Diversity Research Librarian Profile – Angel Tang
Angel Tang recently joined the UW-Madison Libraries as the Data, Science, and Engineering Diversity Resident Librarian!
Before taking this position in December 2020, Angel was the Archives Assistant at the Center for Railroad Photography and Art, where she digitized train photograph negatives and selected images to share through social media. As a recent graduate of UW-Madison’s iSchool, she is very familiar with campus and the Libraries. Angel says she has a life-long connection to libraries, so she was thrilled when the Diversity Resident Librarian position became available. Read on to learn more about Angel!
You recently assumed the role of Data, Science & Engineering Diversity Resident Librarian at the UW-Madison Libraries. What interests you most about this field of librarianship?
I’ve always been excited about science and scientific discovery and am especially excited to be in this role at a top research institution! I am looking forward to working with researchers and students and helping connect them to resources that will help further their work. The scientific community at UW-Madison is doing research that will positively impact the world, and I am thrilled to support them as a librarian.
How did your education or previous experience prepare you for this position?
As an undergraduate I majored in Physical Anthropology and Evolutionary Biology, in addition to Classics, focusing on the evolution of human beings. While I do not come from a “conventional” STEM background, I consider myself a science enthusiast! I have also had previous experience in reference, instruction, and cataloging from various jobs I held while pursuing my MLIS, and I am eager to employ these skills in serving the vibrant community of researchers at UW-Madison.
In your interview presentation, you spoke persuasively about libraries adopting new platforms such as TikTok. How do you envision the profession using social media now and in the future?
I think using social media to connect with patrons is a fun way to market library spaces and resources and allows libraries to meet users where they are. Having a dynamic social media presence can make the libraries (and librarians) seem less intimidating and help users better understand what they can offer. In the future, I imagine that library services can be integrated into social media platforms (i.e., reference through an Instagram direct message or short tutorials on TikTok), and users will feel comfortable connecting with librarians through a platform with which they are already familiar.
What do you believe are the main challenges facing libraries (and librarians) in the 21st century? Has the current pandemic had an impact on your career path?
Having to advocate for our roles to a public that may not fully understand our profession can be frustrating, especially when people say that librarians will be obsolete when everything has moved online. Some people I’ve spoken to are legitimately surprised that librarians also work in the digital realm because the stereotype of a librarian working solely with print books is so prevalent. Additionally, librarians have the challenge of continuously expanding their portfolio of services and skills, as technologies emerge and demands change. There is so much that I have learned in the first few weeks of this job that I wish I had learned during my MLIS, but I am really grateful that the residency is very focused on professional development.

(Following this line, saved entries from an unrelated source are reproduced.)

(** * Chat Hub memory: proxy service, message history adapter, host helper

    A shallow embedding of

    - [packages/cli/src/modules/chat-hub/chat-hub-proxy.service.ts]
      (the proxy service and the facade it hands out),
    - [packages/@n8n/nodes-langchain/nodes/memory/MemoryChatHub/ChatHubMessageHistory.ts]
      (the LangChain message history adapter),
    - the host helper [getChatHubHelperFunctions],

    together with the JavaScript built-ins they rely on ([JSON.parse],
    [JSON.stringify], property access, [trim]) and the repositories and
    history utilities they import. *)

From Stdlib Require Import String Ascii List ZArith NArith Bool Lia.
From Stdlib Require Import Permutation Sorted OrdersEx.
From Stdlib Require Import Decimal DecimalString DecimalFacts DecimalPos DecimalN DecimalZ.
Import ListNotations.

Local Open Scope string_scope.
Local Open Scope list_scope.

Set Warnings "-register-all".

(* ================================================================= *)
(** ** JavaScript values and the JSON built-ins *)

(** The double quote character (code 34). *)
Definition dquote : ascii := ascii_of_nat 34.

(** [jtext] writes JSON text with single quotes standing for the double
    quotes of the real text, which keeps examples readable. *)
Fixpoint jtext (s : string) : string :=
  match s with
  | EmptyString => EmptyString
  | String c r => String (if (c =? "'")%char then dquote else c) (jtext r)
  end.

(** Values that [JSON.parse] can return.  Strings are byte strings
    (UTF-8).  Integers are exact; a number literal with a fraction or
    an exponent is carried as the text that denotes it.  An object is
    its member list in enumeration order. *)
Inductive json : Type :=
| JNull
| JBool (b : bool)
| JNum (z : Z)
| JReal (lexeme : string)
| JStr (s : string)
| JArr (items : list json)
| JObj (members : list (string * json)).

(** A JavaScript value as an expression yields it: [None] is
    [undefined]. *)
Definition jsval : Type := option json.

Module JSON.

(** *** Serialisation *)

Definition hex_digit (n : N) : ascii :=
  ascii_of_N (if (n <? 10)%N then 48 + n else 87 + n).

Definition escape_char (c : ascii) : string :=
  let n := N_of_ascii c in
  if (c =? dquote)%char then String "\" (String dquote EmptyString)
  else if (c =? "\")%char then "\\"
  else if (n =? 8)%N then "\b"
  else if (n =? 12)%N then "\f"
  else if (n =? 10)%N then "\n"
  else if (n =? 13)%N then "\r"
  else if (n =? 9)%N then "\t"
  else if (n <? 32)%N then
    String "\" (String "u" (String "0" (String "0"
      (String (hex_digit (n / 16)) (String (hex_digit (n mod 16)) EmptyString)))))
  else String c EmptyString.

Fixpoint escape_string (s : string) : string :=
  match s with
  | EmptyString => EmptyString
  | String c r => (escape_char c ++ escape_string r)%string
  end.

Definition quote (s : string) : string :=
  String dquote (escape_string s ++ String dquote EmptyString)%string.

Definition string_of_Z (z : Z) : string :=
  NilZero.string_of_int (Z.to_int z).

(** [JSON.stringify] of a value.  A number carried as text is written
    as that text; JavaScript writes the shortest text of the number,
    which is the same text only where the stored one is that shortest
    text. *)
Fixpoint stringify (v : json) : string :=
  match v with
  | JNull => "null"
  | JBool true => "true"
  | JBool false => "false"
  | JNum z => string_of_Z z
  | JReal l => l
  | JStr s => quote s
  | JArr items =>
      let fix elements (l : list json) : string :=
        match l with
        | [] => EmptyString
        | [x] => stringify x
        | x :: r => (stringify x ++ "," ++ elements r)%string
        end in
      ("[" ++ elements items ++ "]")%string
  | JObj members =>
      let fix pairs (l : list (string * json)) : string :=
        match l with
        | [] => EmptyString
        | [(k, x)] => (quote k ++ ":" ++ stringify x)%string
        | (k, x) :: r => (quote k ++ ":" ++ stringify x ++ "," ++ pairs r)%string
        end in
      ("{" ++ pairs members ++ "}")%string
  end.

(** [JSON.stringify(undefined)] is [undefined]. *)
Definition stringify_js (v : jsval) : option string :=
  match v with
  | None => None
  | Some j => Some (stringify j)
  end.

(** *** Objects as JavaScript orders them *)

(** An array index key: a canonical numeric string below 2^32 - 1. *)
Definition array_index (k : string) : option N :=
  match NilEmpty.uint_of_string k with
  | Some u =>
      let n := N.of_uint u in
      if String.eqb (NilZero.string_of_uint (N.to_uint n)) k
      then if (n <? 4294967295)%N then Some n else None
      else None
  | None => None
  end.

(** Setting a property: an existing key keeps its place. *)
Fixpoint obj_set (k : string) (v : json) (l : list (string * json))
  : list (string * json) :=
  match l with
  | [] => [(k, v)]
  | (k', v') :: r =>
      if String.eqb k' k then (k', v) :: r else (k', v') :: obj_set k v r
  end.

Fixpoint insert_index (n : N) (kv : string * json)
         (l : list (N * (string * json))) : list (N * (string * json)) :=
  match l with
  | [] => [(n, kv)]
  | (m, kv') :: r =>
      if (n <? m)%N then (n, kv) :: l else (m, kv') :: insert_index n kv r
  end.

(** Enumeration order: array indices ascending, then the other keys
    in insertion order. *)
Definition enumerate (l : list (string * json)) : list (string * json) :=
  let idx := fold_right
               (fun kv acc => match array_index (fst kv) with
                              | Some n => insert_index n kv acc
                              | None => acc
                              end) [] l in
  let rest := filter (fun kv => match array_index (fst kv) with
                                | Some _ => false
                                | None => true
                                end) l in
  map snd idx ++ rest.

Definition obj_of_members (l : list (string * json)) : list (string * json) :=
  enumerate (fold_left (fun acc kv => obj_set (fst kv) (snd kv) acc) l []).

(** *** Parsing *)

Definition is_ws (c : ascii) : bool :=
  let n := N_of_ascii c in
  ((n =? 32) || (n =? 9) || (n =? 10) || (n =? 13))%N.

Fixpoint skip_ws (s : string) : string :=
  match s with
  | String c r => if is_ws c then skip_ws r else s
  | EmptyString => s
  end.

Definition hex_val (c : ascii) : option N :=
  let n := N_of_ascii c in
  if ((48 <=? n) && (n <=? 57))%N then Some (n - 48)%N
  else if ((97 <=? n) && (n <=? 102))%N then Some (n - 87)%N
  else if ((65 <=? n) && (n <=? 70))%N then Some (n - 55)%N
  else None.

Definition hex4 (a b c d : ascii) : option N :=
  match hex_val a, hex_val b, hex_val c, hex_val d with
  | Some x, Some y, Some z, Some w => Some (((x * 16 + y) * 16 + z) * 16 + w)%N
  | _, _, _, _ => None
  end.

Definition simple_escape (e : ascii) : option ascii :=
  if (e =? dquote)%char then Some dquote
  else if (e =? "\")%char then Some "\"%char
  else if (e =? "/")%char then Some "/"%char
  else if (e =? "b")%char then Some (ascii_of_N 8)
  else if (e =? "f")%char then Some (ascii_of_N 12)
  else if (e =? "n")%char then Some (ascii_of_N 10)
  else if (e =? "r")%char then Some (ascii_of_N 13)
  else if (e =? "t")%char then Some (ascii_of_N 9)
  else None.

(** The characters of a string literal after its opening quote: a
    byte taken as it is, or the code unit of a [\u] escape. *)
Fixpoint string_units (s : string) : option (list (ascii + N) * string) :=
  match s with
  | EmptyString => None
  | String c r =>
      if (c =? dquote)%char then Some ([], r)
      else if (c =? "\")%char then
        match r with
        | String e r1 =>
            if (e =? "u")%char then
              match r1 with
              | String h1 (String h2 (String h3 (String h4 r2))) =>
                  match hex4 h1 h2 h3 h4 with
                  | Some n =>
                      match string_units r2 with
                      | Some (us, rest) => Some (inr n :: us, rest)
                      | None => None
                      end
                  | None => None
                  end
              | _ => None
              end
            else
              match simple_escape e with
              | Some ch =>
                  match string_units r1 with
                  | Some (us, rest) => Some (inl ch :: us, rest)
                  | None => None
                  end
              | None => None
              end
        | EmptyString => None
        end
      else if (N_of_ascii c <? 32)%N then None
      else
        match string_units r with
        | Some (us, rest) => Some (inl c :: us, rest)
        | None => None
        end
  end.

(** UTF-8 bytes of a code point. *)
Definition utf8 (cp : N) : string :=
  if (cp <? 128)%N then String (ascii_of_N cp) EmptyString
  else if (cp <? 2048)%N then
    String (ascii_of_N (192 + cp / 64))
      (String (ascii_of_N (128 + cp mod 64)) EmptyString)
  else if (cp <? 65536)%N then
    String (ascii_of_N (224 + cp / 4096))
      (String (ascii_of_N (128 + (cp / 64) mod 64))
         (String (ascii_of_N (128 + cp mod 64)) EmptyString))
  else
    String (ascii_of_N (240 + cp / 262144))
      (String (ascii_of_N (128 + (cp / 4096) mod 64))
         (String (ascii_of_N (128 + (cp / 64) mod 64))
            (String (ascii_of_N (128 + cp mod 64)) EmptyString))).

Definition high_surrogate (n : N) : bool := ((55296 <=? n) && (n <? 56320))%N.
Definition low_surrogate (n : N) : bool := ((56320 <=? n) && (n <? 57344))%N.

(** Bytes of the parsed string; a surrogate pair is one code point. *)
Fixpoint decode_units (l : list (ascii + N)) : string :=
  match l with
  | [] => EmptyString
  | inl c :: r => String c (decode_units r)
  | inr hi :: r =>
      match r with
      | inr lo :: r' =>
          if high_surrogate hi && low_surrogate lo
          then (utf8 (65536 + (hi - 55296) * 1024 + (lo - 56320)) ++ decode_units r')%string
          else (utf8 hi ++ decode_units r)%string
      | _ => (utf8 hi ++ decode_units r)%string
      end
  end.

Definition parse_string (s : string) : option (string * string) :=
  match string_units s with
  | Some (us, rest) => Some (decode_units us, rest)
  | None => None
  end.

Definition digit (c : ascii) : option (uint -> uint) :=
  let n := N_of_ascii c in
  if (n =? 48)%N then Some D0 else if (n =? 49)%N then Some D1
  else if (n =? 50)%N then Some D2 else if (n =? 51)%N then Some D3
  else if (n =? 52)%N then Some D4 else if (n =? 53)%N then Some D5
  else if (n =? 54)%N then Some D6 else if (n =? 55)%N then Some D7
  else if (n =? 56)%N then Some D8 else if (n =? 57)%N then Some D9
  else None.

Fixpoint take_digits (s : string) : uint * string :=
  match s with
  | EmptyString => (Nil, s)
  | String c r =>
      match digit c with
      | Some d => let (u, rest) := take_digits r in (d u, rest)
      | None => (Nil, s)
      end
  end.

Definition no_digits (u : uint) : bool :=
  match u with Nil => true | _ => false end.

(** A leading zero may only stand alone. *)
Definition leading_zero (u : uint) : bool :=
  match u with
  | D0 Nil => false
  | D0 _ => true
  | _ => false
  end.

Fixpoint take (n : nat) (s : string) : string :=
  match n, s with
  | S m, String c r => String c (take m r)
  | _, _ => EmptyString
  end.

Definition starts_with (c : ascii) (s : string) : bool :=
  match s with
  | String d _ => (d =? c)%char
  | EmptyString => false
  end.

Definition tail (s : string) : string :=
  match s with
  | String _ r => r
  | EmptyString => EmptyString
  end.

(** Scans the optional fraction; [None] when a dot has no digits. *)
Definition take_fraction (s : string) : option (bool * string) :=
  if starts_with "." s then
    let (f, r) := take_digits (tail s) in
    if no_digits f then None else Some (true, r)
  else Some (false, s).

Definition take_exponent (s : string) : option (bool * string) :=
  if starts_with "e" s || starts_with "E" s then
    let s1 := tail s in
    let s2 := if starts_with "+" s1 || starts_with "-" s1 then tail s1 else s1 in
    let (x, r) := take_digits s2 in
    if no_digits x then None else Some (true, r)
  else Some (false, s).

Definition parse_number (s : string) : option (json * string) :=
  let neg := starts_with "-" s in
  let (u, r) := take_digits (if neg then tail s else s) in
  if no_digits u || leading_zero u then None
  else
    match take_fraction r with
    | None => None
    | Some (frac, r1) =>
        match take_exponent r1 with
        | None => None
        | Some (exp, r2) =>
            if frac || exp
            then Some (JReal (take (String.length s - String.length r2) s), r2)
            else Some (JNum (Z.of_int (if neg then Neg u else Pos u)), r2)
        end
    end.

It was scary to graduate in a pandemic and navigate a contracting job market, but I was so fortunate to have kept my internship at the Center for Railroad Photography and Art while I looked for another position through the summer and fall. The pandemic has not caused me to stray from my goals, but it has certainly impressed on me how vital librarians are to providing equitable information access and supporting education and research through turbulent times.
What drew you to the field of librarianship? Do you have a lifelong connection to libraries? If not, why did you pursue this as a profession?
I absolutely have a lifelong connection to libraries, and it seems so fitting for me to enter this profession that has shaped me into who I am today. When I first came to the United States in 2001, my mother often took me to the Bruggemeyer Library in Monterey Park where I developed a lifelong love of reading. I didn’t come to the US knowing a lot of English, so having access to all these fun books and activities to supplement what I was learning at school was incredibly helpful. As I was ending my college career, I realized that I did not want to pursue a graduate degree in Physical Anthropology as I was extremely grossed out by the gory parts of the human body! It then seemed like a natural choice to go into librarianship because I love working with people and advancing scholarship through providing access to resources and spaces.
Is there anything else you would like our readers to know? Do you have any hobbies you would like to share?
Madison is the smallest city I’ve ever lived in! I grew up in the Los Angeles area and went to Case Western Reserve University in Cleveland, Ohio, for my bachelor’s degree, so coming here was a bit of an adjustment. Thankfully, Madison has a number of Asian grocery stores and plenty of good Chinese food. I love to read, mostly thrillers and memoirs, and on the weekends I like to sit in my bean bag and spend hours with a good book. Cooking and baking are also hobbies of mine, although I do not claim to be an expert in either! Additionally, I am active with my sorority, Pi Beta Phi, and the Junior League of Madison.
What is your favorite book or film or dataset?
Right now I’m really into the manga series The Promised Neverland. It’s about a group of children who seem to be living a really idyllic life, but they find out that they are actually being raised as meat for demons. The series wrapped up in Japan this past October, and I am really eager for the rest of the series to be translated into English!